▶ _What you have to do_:
Below are the entries to work from; restate word for word the portion that opens with the line containing "Some byOp =>" and closes with the line containing "finish g KindAgent name", keeping both.

▶ _Material shown_:
•••
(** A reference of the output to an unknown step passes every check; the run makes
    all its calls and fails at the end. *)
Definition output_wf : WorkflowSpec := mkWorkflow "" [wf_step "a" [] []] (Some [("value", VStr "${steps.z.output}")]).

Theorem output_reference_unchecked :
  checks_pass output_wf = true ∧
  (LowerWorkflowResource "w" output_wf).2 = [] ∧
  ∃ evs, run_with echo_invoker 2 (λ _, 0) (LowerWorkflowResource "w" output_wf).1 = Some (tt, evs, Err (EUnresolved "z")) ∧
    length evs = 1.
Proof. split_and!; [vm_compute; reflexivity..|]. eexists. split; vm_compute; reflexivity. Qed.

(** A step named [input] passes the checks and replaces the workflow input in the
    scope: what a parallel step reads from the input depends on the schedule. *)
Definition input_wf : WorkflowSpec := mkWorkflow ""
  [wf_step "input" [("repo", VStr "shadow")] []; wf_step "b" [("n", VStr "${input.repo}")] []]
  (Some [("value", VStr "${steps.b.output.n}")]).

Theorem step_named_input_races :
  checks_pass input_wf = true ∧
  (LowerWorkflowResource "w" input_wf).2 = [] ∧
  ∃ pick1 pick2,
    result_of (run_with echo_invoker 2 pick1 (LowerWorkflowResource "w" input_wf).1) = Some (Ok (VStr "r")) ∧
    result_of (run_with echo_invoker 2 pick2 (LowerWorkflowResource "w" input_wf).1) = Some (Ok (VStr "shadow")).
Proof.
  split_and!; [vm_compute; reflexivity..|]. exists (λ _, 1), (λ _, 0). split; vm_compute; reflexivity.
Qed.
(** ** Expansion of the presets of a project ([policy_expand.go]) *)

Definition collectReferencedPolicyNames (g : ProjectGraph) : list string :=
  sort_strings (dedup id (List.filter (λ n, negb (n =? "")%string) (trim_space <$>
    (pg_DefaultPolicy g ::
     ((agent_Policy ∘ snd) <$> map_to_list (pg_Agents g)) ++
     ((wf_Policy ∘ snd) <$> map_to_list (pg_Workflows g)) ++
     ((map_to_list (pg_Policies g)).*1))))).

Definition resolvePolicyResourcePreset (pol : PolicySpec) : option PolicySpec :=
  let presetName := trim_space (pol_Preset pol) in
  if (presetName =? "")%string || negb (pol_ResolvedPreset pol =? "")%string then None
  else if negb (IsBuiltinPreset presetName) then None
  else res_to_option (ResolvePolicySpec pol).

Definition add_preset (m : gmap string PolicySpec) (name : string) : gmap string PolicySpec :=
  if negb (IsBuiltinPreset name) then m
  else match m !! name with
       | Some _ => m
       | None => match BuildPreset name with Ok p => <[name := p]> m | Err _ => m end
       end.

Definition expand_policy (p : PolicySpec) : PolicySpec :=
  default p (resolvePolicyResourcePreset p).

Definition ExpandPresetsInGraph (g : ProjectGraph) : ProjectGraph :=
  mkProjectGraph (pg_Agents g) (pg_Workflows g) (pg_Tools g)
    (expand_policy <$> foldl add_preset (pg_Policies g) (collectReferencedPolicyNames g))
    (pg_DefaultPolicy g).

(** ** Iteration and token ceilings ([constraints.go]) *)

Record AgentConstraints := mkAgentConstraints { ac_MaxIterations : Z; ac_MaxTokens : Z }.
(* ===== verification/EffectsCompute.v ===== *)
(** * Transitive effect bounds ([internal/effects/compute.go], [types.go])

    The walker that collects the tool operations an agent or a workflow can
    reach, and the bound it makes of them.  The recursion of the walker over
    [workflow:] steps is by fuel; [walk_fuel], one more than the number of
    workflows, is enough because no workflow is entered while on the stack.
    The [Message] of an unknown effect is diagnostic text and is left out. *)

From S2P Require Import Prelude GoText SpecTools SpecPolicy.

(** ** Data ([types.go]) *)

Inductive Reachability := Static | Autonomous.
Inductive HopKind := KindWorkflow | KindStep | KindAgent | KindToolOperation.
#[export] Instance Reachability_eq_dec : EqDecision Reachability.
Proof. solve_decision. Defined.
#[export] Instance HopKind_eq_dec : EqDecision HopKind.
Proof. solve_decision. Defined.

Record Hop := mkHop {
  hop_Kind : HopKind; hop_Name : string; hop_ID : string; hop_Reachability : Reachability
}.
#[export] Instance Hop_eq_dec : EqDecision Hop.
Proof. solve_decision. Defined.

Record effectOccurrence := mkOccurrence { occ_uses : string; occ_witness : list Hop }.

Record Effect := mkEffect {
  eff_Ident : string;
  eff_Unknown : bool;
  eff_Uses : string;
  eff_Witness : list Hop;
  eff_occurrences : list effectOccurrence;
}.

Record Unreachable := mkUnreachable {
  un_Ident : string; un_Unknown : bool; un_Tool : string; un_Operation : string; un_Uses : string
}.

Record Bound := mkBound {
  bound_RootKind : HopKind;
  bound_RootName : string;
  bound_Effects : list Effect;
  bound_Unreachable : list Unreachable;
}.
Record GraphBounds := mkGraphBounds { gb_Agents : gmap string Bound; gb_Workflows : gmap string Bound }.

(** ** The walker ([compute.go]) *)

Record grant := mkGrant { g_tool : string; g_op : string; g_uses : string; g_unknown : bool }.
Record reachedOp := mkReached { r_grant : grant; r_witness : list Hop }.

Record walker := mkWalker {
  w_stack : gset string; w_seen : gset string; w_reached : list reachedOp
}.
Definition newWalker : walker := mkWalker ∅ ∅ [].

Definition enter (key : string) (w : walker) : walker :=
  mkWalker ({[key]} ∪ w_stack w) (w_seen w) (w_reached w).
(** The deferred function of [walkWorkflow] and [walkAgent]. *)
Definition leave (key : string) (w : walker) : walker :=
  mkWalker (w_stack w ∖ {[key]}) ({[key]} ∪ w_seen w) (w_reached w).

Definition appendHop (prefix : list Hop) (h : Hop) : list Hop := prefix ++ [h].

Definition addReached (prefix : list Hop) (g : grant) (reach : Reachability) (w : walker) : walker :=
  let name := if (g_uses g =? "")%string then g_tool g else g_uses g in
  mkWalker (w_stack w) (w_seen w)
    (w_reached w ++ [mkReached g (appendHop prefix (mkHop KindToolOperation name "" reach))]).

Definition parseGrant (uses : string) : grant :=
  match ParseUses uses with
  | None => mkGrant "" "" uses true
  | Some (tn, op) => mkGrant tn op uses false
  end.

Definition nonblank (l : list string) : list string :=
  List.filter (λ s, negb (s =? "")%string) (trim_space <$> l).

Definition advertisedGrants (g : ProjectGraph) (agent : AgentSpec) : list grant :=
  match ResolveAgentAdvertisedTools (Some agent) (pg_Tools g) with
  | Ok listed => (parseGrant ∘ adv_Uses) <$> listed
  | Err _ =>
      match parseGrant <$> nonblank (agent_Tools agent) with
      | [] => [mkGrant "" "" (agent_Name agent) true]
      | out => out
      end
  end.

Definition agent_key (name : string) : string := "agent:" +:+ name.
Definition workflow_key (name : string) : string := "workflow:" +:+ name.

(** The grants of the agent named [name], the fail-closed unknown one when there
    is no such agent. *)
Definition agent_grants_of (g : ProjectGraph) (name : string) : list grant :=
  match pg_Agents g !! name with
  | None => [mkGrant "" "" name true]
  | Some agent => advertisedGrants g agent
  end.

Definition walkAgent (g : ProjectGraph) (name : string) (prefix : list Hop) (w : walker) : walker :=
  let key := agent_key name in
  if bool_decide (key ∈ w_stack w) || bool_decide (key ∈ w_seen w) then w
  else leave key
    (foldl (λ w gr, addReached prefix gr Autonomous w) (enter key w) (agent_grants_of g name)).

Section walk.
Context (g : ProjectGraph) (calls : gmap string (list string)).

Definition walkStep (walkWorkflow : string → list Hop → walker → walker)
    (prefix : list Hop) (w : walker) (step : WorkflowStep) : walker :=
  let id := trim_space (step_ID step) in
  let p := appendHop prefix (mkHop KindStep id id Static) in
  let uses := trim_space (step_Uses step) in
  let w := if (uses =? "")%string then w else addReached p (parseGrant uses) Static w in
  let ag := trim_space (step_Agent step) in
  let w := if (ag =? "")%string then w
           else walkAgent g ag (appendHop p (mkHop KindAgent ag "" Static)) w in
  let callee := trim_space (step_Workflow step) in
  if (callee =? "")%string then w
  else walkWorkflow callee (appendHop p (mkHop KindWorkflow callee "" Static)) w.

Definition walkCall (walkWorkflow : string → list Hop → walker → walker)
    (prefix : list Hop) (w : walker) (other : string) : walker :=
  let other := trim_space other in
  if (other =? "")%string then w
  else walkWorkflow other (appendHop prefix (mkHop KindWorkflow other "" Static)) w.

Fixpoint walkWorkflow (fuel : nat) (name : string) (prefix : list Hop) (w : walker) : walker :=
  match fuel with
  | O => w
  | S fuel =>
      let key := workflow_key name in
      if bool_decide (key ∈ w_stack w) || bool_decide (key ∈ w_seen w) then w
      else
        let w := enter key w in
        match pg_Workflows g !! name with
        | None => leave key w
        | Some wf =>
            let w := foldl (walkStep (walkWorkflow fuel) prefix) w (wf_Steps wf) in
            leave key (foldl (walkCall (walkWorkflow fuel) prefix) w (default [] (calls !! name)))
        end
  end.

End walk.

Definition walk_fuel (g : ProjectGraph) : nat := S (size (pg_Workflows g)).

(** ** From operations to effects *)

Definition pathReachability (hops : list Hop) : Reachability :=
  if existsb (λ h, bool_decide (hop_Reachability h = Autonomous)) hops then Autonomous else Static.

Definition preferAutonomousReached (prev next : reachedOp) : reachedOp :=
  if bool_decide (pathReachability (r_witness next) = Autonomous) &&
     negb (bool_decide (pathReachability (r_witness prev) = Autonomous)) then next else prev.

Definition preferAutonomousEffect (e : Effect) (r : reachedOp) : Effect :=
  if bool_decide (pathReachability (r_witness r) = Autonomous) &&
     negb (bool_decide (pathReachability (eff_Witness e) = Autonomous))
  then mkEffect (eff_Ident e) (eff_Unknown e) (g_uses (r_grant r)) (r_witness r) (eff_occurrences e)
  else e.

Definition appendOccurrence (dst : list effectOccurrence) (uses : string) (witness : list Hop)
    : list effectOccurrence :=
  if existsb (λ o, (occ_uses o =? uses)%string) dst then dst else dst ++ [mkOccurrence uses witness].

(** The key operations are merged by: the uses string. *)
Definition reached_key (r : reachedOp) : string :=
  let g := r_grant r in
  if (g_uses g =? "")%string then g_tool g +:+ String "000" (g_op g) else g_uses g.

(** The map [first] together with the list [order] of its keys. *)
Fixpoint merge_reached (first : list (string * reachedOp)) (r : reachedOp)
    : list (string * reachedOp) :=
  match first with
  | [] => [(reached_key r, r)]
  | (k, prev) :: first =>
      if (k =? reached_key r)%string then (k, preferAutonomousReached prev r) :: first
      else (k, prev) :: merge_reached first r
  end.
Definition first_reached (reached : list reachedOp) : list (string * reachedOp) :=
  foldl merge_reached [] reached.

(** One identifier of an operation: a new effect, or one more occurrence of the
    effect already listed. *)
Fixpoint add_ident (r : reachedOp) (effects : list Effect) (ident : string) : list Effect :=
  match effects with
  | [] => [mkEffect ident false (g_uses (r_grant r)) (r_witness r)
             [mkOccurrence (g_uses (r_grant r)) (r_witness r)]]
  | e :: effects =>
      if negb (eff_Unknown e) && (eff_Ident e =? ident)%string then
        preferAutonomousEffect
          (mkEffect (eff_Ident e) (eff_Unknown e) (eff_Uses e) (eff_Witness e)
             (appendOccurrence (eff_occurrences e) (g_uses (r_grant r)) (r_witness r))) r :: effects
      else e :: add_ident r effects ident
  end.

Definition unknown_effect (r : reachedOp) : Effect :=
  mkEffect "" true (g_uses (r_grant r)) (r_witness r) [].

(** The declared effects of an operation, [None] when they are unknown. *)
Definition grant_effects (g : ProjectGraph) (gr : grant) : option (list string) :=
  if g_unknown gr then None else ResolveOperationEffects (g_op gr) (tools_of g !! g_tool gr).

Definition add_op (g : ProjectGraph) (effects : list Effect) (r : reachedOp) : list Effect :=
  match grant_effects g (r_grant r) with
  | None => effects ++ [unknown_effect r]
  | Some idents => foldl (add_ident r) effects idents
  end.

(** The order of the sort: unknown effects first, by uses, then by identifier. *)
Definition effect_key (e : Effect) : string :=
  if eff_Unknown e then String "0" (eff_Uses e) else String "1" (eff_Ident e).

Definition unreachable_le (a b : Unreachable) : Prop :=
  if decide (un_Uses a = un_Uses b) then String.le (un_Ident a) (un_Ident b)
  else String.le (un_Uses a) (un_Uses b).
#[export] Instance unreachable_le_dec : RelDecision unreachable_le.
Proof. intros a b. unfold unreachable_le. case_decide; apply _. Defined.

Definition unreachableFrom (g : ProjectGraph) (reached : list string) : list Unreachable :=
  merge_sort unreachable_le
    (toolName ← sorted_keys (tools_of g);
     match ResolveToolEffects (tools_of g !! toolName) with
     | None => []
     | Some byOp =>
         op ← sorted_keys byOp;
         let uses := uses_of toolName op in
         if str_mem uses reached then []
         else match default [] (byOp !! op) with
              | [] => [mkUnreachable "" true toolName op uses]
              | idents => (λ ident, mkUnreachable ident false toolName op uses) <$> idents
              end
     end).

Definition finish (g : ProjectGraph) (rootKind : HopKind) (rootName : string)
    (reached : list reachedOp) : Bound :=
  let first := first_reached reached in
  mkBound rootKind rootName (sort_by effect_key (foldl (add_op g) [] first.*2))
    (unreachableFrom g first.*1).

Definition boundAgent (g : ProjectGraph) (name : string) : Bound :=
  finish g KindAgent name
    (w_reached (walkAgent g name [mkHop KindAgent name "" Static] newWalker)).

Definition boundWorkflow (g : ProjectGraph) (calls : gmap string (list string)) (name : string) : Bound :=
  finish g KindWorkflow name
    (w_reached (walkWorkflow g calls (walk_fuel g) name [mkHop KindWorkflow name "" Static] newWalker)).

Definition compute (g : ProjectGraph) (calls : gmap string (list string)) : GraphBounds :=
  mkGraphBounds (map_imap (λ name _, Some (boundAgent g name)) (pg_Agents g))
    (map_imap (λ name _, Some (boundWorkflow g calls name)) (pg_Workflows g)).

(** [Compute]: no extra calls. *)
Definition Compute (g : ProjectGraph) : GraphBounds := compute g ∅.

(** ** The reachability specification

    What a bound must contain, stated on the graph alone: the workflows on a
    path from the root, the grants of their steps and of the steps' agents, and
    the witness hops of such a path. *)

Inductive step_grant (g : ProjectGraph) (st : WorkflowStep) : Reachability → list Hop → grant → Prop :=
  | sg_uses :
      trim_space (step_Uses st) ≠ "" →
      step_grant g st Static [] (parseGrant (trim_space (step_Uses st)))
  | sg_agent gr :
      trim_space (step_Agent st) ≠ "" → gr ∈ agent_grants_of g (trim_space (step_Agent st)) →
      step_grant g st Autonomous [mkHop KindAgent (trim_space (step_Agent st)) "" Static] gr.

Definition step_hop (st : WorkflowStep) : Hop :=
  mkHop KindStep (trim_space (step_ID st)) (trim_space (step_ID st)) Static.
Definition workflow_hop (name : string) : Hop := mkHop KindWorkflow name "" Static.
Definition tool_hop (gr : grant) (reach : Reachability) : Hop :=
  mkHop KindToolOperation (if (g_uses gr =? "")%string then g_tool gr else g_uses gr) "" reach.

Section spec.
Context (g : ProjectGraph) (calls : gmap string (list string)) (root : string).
•••
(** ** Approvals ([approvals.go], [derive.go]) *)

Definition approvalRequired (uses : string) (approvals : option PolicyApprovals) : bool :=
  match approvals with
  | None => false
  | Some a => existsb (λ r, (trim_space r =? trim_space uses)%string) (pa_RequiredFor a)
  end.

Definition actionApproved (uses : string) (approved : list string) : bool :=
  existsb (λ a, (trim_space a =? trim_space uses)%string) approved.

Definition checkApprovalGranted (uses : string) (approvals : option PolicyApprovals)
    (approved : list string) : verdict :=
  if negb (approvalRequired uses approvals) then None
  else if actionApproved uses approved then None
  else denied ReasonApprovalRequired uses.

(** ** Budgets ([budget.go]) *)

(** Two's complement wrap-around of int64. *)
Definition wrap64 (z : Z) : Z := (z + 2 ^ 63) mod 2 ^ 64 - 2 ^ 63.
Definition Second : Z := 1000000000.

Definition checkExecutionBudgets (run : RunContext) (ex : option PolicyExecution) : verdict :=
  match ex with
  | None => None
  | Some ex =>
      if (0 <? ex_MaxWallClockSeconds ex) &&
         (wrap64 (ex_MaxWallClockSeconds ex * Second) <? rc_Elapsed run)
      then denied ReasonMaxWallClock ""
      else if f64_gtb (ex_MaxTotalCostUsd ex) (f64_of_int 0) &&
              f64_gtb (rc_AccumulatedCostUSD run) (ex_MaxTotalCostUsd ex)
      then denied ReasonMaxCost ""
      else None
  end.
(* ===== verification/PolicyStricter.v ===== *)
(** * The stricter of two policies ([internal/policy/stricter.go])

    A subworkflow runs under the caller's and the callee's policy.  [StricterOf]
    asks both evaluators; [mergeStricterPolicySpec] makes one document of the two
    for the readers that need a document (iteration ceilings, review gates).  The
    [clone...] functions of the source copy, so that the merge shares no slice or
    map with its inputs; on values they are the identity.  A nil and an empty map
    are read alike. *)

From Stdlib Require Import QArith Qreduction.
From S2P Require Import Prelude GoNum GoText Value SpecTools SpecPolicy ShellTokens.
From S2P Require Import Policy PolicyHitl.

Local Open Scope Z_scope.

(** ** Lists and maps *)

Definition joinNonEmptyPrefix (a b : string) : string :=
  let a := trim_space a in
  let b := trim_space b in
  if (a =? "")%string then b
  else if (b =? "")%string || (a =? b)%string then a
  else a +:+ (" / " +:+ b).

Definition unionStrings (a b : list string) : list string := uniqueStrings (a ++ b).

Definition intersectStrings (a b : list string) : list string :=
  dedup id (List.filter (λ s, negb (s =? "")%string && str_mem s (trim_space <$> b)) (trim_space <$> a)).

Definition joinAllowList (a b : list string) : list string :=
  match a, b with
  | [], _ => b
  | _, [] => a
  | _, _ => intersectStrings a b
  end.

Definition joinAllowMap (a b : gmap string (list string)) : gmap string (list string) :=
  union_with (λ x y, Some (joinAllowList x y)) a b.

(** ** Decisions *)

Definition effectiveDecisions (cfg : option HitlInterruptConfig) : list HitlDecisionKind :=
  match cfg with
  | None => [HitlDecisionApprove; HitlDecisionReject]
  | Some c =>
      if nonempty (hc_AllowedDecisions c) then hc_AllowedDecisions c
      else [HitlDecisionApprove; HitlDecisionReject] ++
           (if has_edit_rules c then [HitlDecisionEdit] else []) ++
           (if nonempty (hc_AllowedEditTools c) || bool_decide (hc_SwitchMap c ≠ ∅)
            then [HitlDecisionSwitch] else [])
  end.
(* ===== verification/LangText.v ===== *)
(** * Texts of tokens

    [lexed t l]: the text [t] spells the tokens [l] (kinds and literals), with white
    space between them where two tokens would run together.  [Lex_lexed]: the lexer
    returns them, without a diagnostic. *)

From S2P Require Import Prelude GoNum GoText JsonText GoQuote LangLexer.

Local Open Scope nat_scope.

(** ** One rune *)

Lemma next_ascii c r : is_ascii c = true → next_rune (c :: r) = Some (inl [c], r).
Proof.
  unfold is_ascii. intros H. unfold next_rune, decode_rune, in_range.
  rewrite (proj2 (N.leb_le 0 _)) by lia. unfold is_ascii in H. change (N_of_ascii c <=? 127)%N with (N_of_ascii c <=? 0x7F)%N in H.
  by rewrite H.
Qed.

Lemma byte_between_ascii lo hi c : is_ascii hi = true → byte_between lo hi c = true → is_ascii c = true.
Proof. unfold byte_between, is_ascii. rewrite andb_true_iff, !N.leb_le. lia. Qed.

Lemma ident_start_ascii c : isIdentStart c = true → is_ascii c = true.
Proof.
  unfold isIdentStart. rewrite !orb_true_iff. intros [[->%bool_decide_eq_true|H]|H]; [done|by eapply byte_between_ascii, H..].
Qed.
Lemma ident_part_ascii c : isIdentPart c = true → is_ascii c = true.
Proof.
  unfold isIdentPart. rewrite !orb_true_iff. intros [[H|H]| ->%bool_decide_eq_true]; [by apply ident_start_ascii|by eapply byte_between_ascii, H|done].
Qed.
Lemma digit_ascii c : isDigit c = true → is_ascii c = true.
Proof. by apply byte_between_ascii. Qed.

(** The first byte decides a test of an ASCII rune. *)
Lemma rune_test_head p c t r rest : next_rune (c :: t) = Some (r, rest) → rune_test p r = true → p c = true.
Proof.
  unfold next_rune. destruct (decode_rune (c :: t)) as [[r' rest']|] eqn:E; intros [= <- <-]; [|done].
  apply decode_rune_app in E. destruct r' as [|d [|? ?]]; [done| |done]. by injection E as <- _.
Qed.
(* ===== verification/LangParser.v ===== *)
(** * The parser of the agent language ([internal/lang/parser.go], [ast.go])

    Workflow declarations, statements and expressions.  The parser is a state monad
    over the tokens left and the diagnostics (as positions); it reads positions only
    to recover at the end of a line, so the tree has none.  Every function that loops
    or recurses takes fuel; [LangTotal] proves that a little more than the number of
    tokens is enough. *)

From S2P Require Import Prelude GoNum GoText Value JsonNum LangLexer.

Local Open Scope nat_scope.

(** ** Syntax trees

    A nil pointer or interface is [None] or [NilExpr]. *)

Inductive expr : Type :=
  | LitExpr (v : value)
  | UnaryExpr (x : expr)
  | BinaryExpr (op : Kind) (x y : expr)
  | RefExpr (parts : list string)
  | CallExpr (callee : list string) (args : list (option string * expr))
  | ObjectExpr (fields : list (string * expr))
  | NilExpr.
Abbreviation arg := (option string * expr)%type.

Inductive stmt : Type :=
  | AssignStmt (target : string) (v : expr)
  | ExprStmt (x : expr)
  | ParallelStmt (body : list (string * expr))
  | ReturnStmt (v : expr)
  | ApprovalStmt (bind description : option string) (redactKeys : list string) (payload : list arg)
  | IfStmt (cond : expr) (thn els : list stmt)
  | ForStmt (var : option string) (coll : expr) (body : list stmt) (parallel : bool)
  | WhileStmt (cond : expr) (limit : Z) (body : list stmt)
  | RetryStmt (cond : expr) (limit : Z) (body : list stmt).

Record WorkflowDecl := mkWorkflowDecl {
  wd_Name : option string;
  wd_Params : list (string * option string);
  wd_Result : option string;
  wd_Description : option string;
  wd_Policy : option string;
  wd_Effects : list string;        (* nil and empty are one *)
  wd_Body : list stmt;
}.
•••
▶ _Written response_:
     | Some byOp =>
         op ← sorted_keys byOp;
         let uses := uses_of toolName op in
         if str_mem uses reached then []
         else match default [] (byOp !! op) with
              | [] => [mkUnreachable "" true toolName op uses]
              | idents => (λ ident, mkUnreachable ident false toolName op uses) <$> idents
              end
     end).

Definition finish (g : ProjectGraph) (rootKind : HopKind) (rootName : string)
    (reached : list reachedOp) : Bound :=
  let first := first_reached reached in
  mkBound rootKind rootName (sort_by effect_key (foldl (add_op g) [] first.*2))
    (unreachableFrom g first.*1).

Definition boundAgent (g : ProjectGraph) (name : string) : Bound :=
  finish g KindAgent name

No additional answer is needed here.